(Task brief):
Search the records below for the word "size". Pull out each line that has it.

(Excerpted records):
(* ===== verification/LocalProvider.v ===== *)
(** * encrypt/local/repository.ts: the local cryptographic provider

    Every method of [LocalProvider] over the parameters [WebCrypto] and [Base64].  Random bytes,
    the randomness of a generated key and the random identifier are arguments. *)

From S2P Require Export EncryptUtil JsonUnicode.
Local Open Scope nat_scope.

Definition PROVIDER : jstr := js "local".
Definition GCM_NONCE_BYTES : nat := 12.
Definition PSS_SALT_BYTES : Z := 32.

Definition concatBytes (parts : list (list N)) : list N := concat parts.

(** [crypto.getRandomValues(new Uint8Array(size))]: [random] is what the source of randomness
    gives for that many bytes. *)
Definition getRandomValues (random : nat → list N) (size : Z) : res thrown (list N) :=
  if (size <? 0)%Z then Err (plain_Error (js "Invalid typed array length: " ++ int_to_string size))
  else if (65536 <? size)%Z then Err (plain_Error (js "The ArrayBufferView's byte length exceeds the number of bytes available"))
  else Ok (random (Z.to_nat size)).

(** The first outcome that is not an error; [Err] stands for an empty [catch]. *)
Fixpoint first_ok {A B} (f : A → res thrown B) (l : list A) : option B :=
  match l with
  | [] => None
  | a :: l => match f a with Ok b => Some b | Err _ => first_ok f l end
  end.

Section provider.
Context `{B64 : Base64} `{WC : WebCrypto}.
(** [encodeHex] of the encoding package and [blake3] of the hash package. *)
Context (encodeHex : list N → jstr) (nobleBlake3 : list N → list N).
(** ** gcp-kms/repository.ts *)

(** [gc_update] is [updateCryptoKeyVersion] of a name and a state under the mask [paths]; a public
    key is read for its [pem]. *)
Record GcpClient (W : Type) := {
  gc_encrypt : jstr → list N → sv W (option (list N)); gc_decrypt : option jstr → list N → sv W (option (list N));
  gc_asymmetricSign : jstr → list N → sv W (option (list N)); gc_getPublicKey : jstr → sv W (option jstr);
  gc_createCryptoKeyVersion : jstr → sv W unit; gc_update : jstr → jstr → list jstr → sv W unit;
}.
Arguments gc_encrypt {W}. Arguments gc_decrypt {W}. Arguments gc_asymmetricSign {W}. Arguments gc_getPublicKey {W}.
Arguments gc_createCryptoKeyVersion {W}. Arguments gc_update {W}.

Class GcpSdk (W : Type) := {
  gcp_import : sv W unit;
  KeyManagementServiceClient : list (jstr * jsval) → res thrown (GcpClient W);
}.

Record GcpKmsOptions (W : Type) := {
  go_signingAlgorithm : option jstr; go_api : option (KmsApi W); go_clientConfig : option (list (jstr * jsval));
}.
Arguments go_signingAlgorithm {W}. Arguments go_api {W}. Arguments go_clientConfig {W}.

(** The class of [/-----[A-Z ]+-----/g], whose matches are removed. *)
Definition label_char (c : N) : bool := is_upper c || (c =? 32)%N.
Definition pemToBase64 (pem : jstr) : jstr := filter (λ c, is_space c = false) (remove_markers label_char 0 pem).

(Answer to this task):
(** [crypto.getRandomValues(new Uint8Array(size))]: [random] is what the source of randomness
Definition getRandomValues (random : nat → list N) (size : Z) : res thrown (list N) :=
  if (size <? 0)%Z then Err (plain_Error (js "Invalid typed array length: " ++ int_to_string size))
  else if (65536 <? size)%Z then Err (plain_Error (js "The ArrayBufferView's byte length exceeds the number of bytes available"))
  else Ok (random (Z.to_nat size)).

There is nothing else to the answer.